Indeed, the State Department spokesman, Ned Price, assured – without nuances – that “we recognize the Peruvian president, Dina Boluarte, and we will continue working with the democratic institutions of Peru, because we hope to collaborate closely with the president and the State Peruvian”.

And Boluarte, for his part, tried to lower the state of tension that exists in Peru a bit and decided to throw a kind of olive branch at Castillo.

He assured that he knows the politician who was his vice-presidential formula well, for which he raised the thesis of a possible manipulation of Castillo to accuse her – via social networks – of being a “usurper”.

“I know the president, we have talked several times, many times we have hugged and cried, I do not think that these words that are appearing on Twitter (de Castillo) are not (his). They are using it, they continue to manipulate it,” warned Baluarte, who is seeking Congress to approve a bill to call general elections in April 2024.

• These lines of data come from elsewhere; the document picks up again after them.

(** ** The sketch *)

(** The code point that [range] gives for a rune; [U+FFFD] for an invalid byte. *)
Definition rune_code (r : rune) : Z :=
  match r with
  | BadByte _ => 0xFFFD
  | Rune bs =>
      match Z_of_byte <$> bs with
      | [a] => a
      | [a; b] => (a - 0xC0) * 64 + (b - 0x80)
      | [a; b; c] => (a - 0xE0) * 4096 + (b - 0x80) * 64 + (c - 0x80)
      | [a; b; c; d] => (a - 0xF0) * 262144 + (b - 0x80) * 4096 + (c - 0x80) * 64 + (d - 0x80)
      | _ => 0xFFFD
      end
  end.

(** The hash of both [CountMinSketch] and [BloomFilter], before the modulus. The
    negation of the smallest integer is itself. *)
Definition tier_hash (key : string) (seed : Z) : Z :=
  let h := foldl (λ h r, i64 (h * 31 + rune_code r)) (i64 (seed * 0x9e3779b9)) (runes (StringToBytes key)) in
  if h <? 0 then i64 (- h) else h.

Definition at_index {A} (l : list A) (i : Z) : option A := if i <? 0 then None else l !! Z.to_nat i.

Record Sketch := mkSketch { sk_matrix : list (list Z); sk_width : Z }.

Definition NewSketch (width : Z) (depth : nat) : Sketch := mkSketch (replicate depth (replicate (Z.to_nat width) 0)) width.

(** Rows from row [i] on. *)
Fixpoint increment_rows (key : string) (width i : Z) (rows : list (list Z)) : option (list (list Z)) :=
  match rows with
  | [] => Some []
  | row :: rows' =>
      let idx := Z.rem (tier_hash key i) width in
      n ← at_index row idx;
      rest ← increment_rows key width (i + 1) rows';
      Some ((if n <? 255 then <[Z.to_nat idx := n + 1]> row else row) :: rest)
  end.

Definition Sketch_Increment (c : Sketch) (key : string) : option Sketch :=
  m ← increment_rows key (sk_width c) 0 (sk_matrix c); Some (mkSketch m (sk_width c)).

Fixpoint estimate_rows (key : string) (width i : Z) (rows : list (list Z)) (least : Z) : option Z :=
  match rows with
  | [] => Some least
  | row :: rows' =>
      n ← at_index row (Z.rem (tier_hash key i) width);
      estimate_rows key width (i + 1) rows' (if n <? least then n else least)
  end.

Definition Sketch_Estimate (c : Sketch) (key : string) : option Z := estimate_rows key (sk_width c) 0 (sk_matrix c) 255.

Definition Sketch_Reset (c : Sketch) : Sketch := mkSketch (map (map (λ n, n / 2)) (sk_matrix c)) (sk_width c).

(** ** The Bloom filter *)

Record BloomFilter := mkBloom { bf_bits : list bool; bf_size : Z }.

Definition NewBloomFilter (size : Z) : BloomFilter := mkBloom (replicate (Z.to_nat size) false) size.

Definition bloom_index (bf : BloomFilter) (key : string) (i : Z) : Z := Z.rem (tier_hash key i) (bf_size bf).

Definition bloom_set (bf : BloomFilter) (key : string) (i : Z) : option BloomFilter :=
  let idx := bloom_index bf key i in
  _ ← at_index (bf_bits bf) idx; Some (mkBloom (<[Z.to_nat idx := true]> (bf_bits bf)) (bf_size bf)).

Definition BloomFilter_Add (bf : BloomFilter) (key : string) : option BloomFilter :=
  bf ← bloom_set bf key 0; bf ← bloom_set bf key 1; bloom_set bf key 2.

Definition BloomFilter_Contains (bf : BloomFilter) (key : string) : option bool :=
  b0 ← at_index (bf_bits bf) (bloom_index bf key 0);
  if negb b0 then Some false else
  b1 ← at_index (bf_bits bf) (bloom_index bf key 1);
  if negb b1 then Some false else at_index (bf_bits bf) (bloom_index bf key 2).

Definition BloomFilter_Reset (bf : BloomFilter) : BloomFilter := mkBloom (map (λ _, false) (bf_bits bf)) (bf_size bf).

(** ** Statistics of keys *)

Inductive TierType := TierHot | TierWarm | TierCold.

#[export] Instance TierType_eq_dec : EqDecision TierType.
Proof. solve_decision. Defined.

Record AccessStats := mkAccess {
  as_AccessCount : Z;
  as_LastAccessTime : Z;
  as_WriteTime : Z;
  as_Size : Z;
  as_Tier : TierType
}.

Record StatsCollector := mkCollector { sc_stats : gmap string AccessStats; sc_sketch : Sketch }.

Definition NewStatsCollector : StatsCollector := mkCollector ∅ (NewSketch 65536 4).

Definition StatsCollector_RecordAccess (now : Z) (sc : StatsCollector) (key : string) (size : Z) : option StatsCollector :=
  sk ← Sketch_Increment (sc_sketch sc) key;
  let st := default (mkAccess 0 0 now size TierHot) (sc_stats sc !! key) in
  Some (mkCollector (<[key := mkAccess (u64 (as_AccessCount st + 1)) now (as_WriteTime st) (as_Size st) (as_Tier st)]> (sc_stats sc)) sk).

Definition StatsCollector_RecordWrite (now : Z) (sc : StatsCollector) (key : string) (size : Z) : option StatsCollector :=
  let st := default (mkAccess 0 0 0 0 TierHot) (sc_stats sc !! key) in
  sk ← Sketch_Increment (sc_sketch sc) key;
  Some (mkCollector (<[key := mkAccess (u64 (as_AccessCount st + 1)) now now size (as_Tier st)]> (sc_stats sc)) sk).

Definition StatsCollector_RecordDelete (sc : StatsCollector) (key : string) : StatsCollector :=
  mkCollector (delete key (sc_stats sc)) (sc_sketch sc).

Definition StatsCollector_GetStats (sc : StatsCollector) (key : string) : option AccessStats := sc_stats sc !! key.

Definition StatsCollector_GetFrequency (sc : StatsCollector) (key : string) : option Z := Sketch_Estimate (sc_sketch sc) key.

Definition StatsCollector_UpdateTier (sc : StatsCollector) (key : string) (tier : TierType) : StatsCollector :=
  mkCollector
    (alter (λ st, mkAccess (as_AccessCount st) (as_LastAccessTime st) (as_WriteTime st) (as_Size st) tier) key (sc_stats sc))
    (sc_sketch sc).

Section collector.
Context `{!GoRange string AccessStats}.

Definition GetKeysByTier (sc : StatsCollector) (tier : TierType) : list string :=
  (filter (λ kv, as_Tier kv.2 = tier) (go_range (sc_stats sc))).*1.

Definition GetSizeByTier (sc : StatsCollector) (tier : TierType) : Z :=
  foldl (λ total kv, i64 (total + as_Size kv.2)) 0 (filter (λ kv, as_Tier kv.2 = tier) (go_range (sc_stats sc))).

Definition GetColdKeys (now : Z) (sc : StatsCollector) (idleThreshold countThreshold : Z) : list string :=
  (filter (λ kv, as_Tier kv.2 = TierHot ∧ idleThreshold < i64 (now - as_LastAccessTime kv.2) ∧ as_AccessCount kv.2 < countThreshold)
     (go_range (sc_stats sc))).*1.

Definition GetHotKeys (sc : StatsCollector) (countThreshold : Z) : list string :=
  (filter (λ kv, as_Tier kv.2 ≠ TierHot ∧ countThreshold < as_AccessCount kv.2) (go_range (sc_stats sc))).*1.
End collector.

Definition maxEntries : nat := N.to_nat 100000.
Definition nanosPerHour : Z := 3600 * nanosPerSecond.

Definition maybePrune (now : Z) (stats : gmap string AccessStats) : gmap string AccessStats :=
  if (size stats <=? maxEntries)%nat then stats
  else filter (λ kv, now - nanosPerHour ≤ as_LastAccessTime kv.2) stats.

(** One tick of [decayLoop]; the factor is 0.5. *)
Definition decayFactor : float64 := f64_div (f64_of_Z 1) (f64_of_Z 2).

Definition StatsCollector_decay (now : Z) (sc : StatsCollector) : StatsCollector :=
  let halve st := mkAccess (f64_to_u64 (f64_mul (f64_of_Z (as_AccessCount st)) decayFactor))
                    (as_LastAccessTime st) (as_WriteTime st) (as_Size st) (as_Tier st) in
  mkCollector (maybePrune now (halve <$> sc_stats sc)) (Sketch_Reset (sc_sketch sc)).

(** ** Policies *)

(** A policy, with the observer methods that the manager calls when it has them. *)
Class TierPolicy (P : Type) := {
  ShouldDemote : Z → P → string → option AccessStats → TierType → option bool;
  ShouldPromote : Z → P → string → option AccessStats → TierType → option bool;
  GetTargetTier : Z → P → string → option AccessStats → option TierType;
  policy_RecordAccess : P → string → TierType → option P;
  policy_RecordWrite : P → string → TierType → option P;
  policy_RecordMove : P → string → TierType → TierType → option P
}.

Record DefaultPolicy := mkDefaultPolicy {
  dp_HotAccessThreshold : Z;
  dp_HotIdleThreshold : Z;
  dp_WarmAccessThreshold : Z;
  dp_WarmIdleThreshold : Z;
  dp_ColdIdleThreshold : Z
}.

Definition nanosPerMinute : Z := 60 * nanosPerSecond.

Definition NewDefaultPolicy : DefaultPolicy :=
  mkDefaultPolicy 100 (5 * nanosPerMinute) 10 (30 * nanosPerMinute) (2 * nanosPerHour).

Definition DefaultPolicy_ShouldDemote (now : Z) (p : DefaultPolicy) (stats : option AccessStats) (currentTier : TierType) : bool :=
  match stats with
  | None => false
  | Some st =>
      let idleTime := i64 (now - as_LastAccessTime st) in
      match currentTier with
      | TierHot => (dp_HotIdleThreshold p <? idleTime) && (as_AccessCount st <? dp_HotAccessThreshold p)
      | TierWarm => dp_ColdIdleThreshold p <? idleTime
      | TierCold => false
      end
  end.

Definition DefaultPolicy_ShouldPromote (p : DefaultPolicy) (stats : option AccessStats) (currentTier : TierType) : bool :=
  match stats with
  | None => false
  | Some st =>
      match currentTier with
      | TierWarm => dp_HotAccessThreshold p <? as_AccessCount st
      | TierCold => dp_WarmAccessThreshold p <? as_AccessCount st
      | TierHot => false
      end
  end.

Definition DefaultPolicy_GetTargetTier (now : Z) (p : DefaultPolicy) (stats : option AccessStats) : TierType :=
  match stats with
  | None => TierHot
  | Some st =>
      let idleTime := i64 (now - as_LastAccessTime st) in
      if dp_HotAccessThreshold p <=? as_AccessCount st then TierHot
      else if (dp_WarmAccessThreshold p <=? as_AccessCount st) || (idleTime <? dp_WarmIdleThreshold p) then TierWarm
      else TierCold
  end.
Definition tm_IncrBy (env : Env) (key : string) (delta : Z) : MM (GoError + Z) :=
  let^ r := tm_current env key in
  match r with
  | inl e => tret (inl e)
  | inr current =>
      match (match current with None => Some 0 | Some v => strconv_ParseInt (StringToBytes v) end) with
      | None => tret (inl (ErrMessage (parse_error (default "" current))))
      | Some value =>
          let value := i64 (value + delta) in
          tm_replace env key (BytesToString (strconv_FormatInt value)) value
      end
  end.

Definition tm_Append (env : Env) (key suffix : string) : MM (GoError + Z) :=
  let^ r := tm_current env key in
  match r with
  | inl e => tret (inl e)
  | inr current =>
      let updated := default "" current +:+ suffix in
      tm_replace env key updated (Z.of_nat (String.length updated))
  end.

Definition tm_Strlen (env : Env) (key : string) : MM (GoError + Z) :=
  let^ r := tm_current env key in
  tret (match r with inl e => inl e | inr v => inr (Z.of_nat (String.length (default "" v))) end).

Fixpoint tm_MGetBytes (env : Env) (keys : list string) : MM (GoError + list (option (list byte))) :=
  match keys with
  | [] => tret (inr [])
  | key :: keys' =>
      let^ r := tm_current env key in
      match r with
      | inl e => tret (inl e)
      | inr v =>
          let^ rest := tm_MGetBytes env keys' in
          tret (match rest with inl e => inl e | inr vs => inr ((StringToBytes <$> v) :: vs) end)
      end
  end.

Of course, in another statement made this Tuesday, the president warned that she will ask Congress to analyze whether that term can be brought forward, but she made it clear that she cannot agree to the request of a sector that is on the streets – which asks her to close the Legislature and call the elections now – remembering that, for this very reason, Castillo is in prison.

For now, there is expectation regarding how a crisis that tends to worsen and that already generates concerns in the region will be resolved.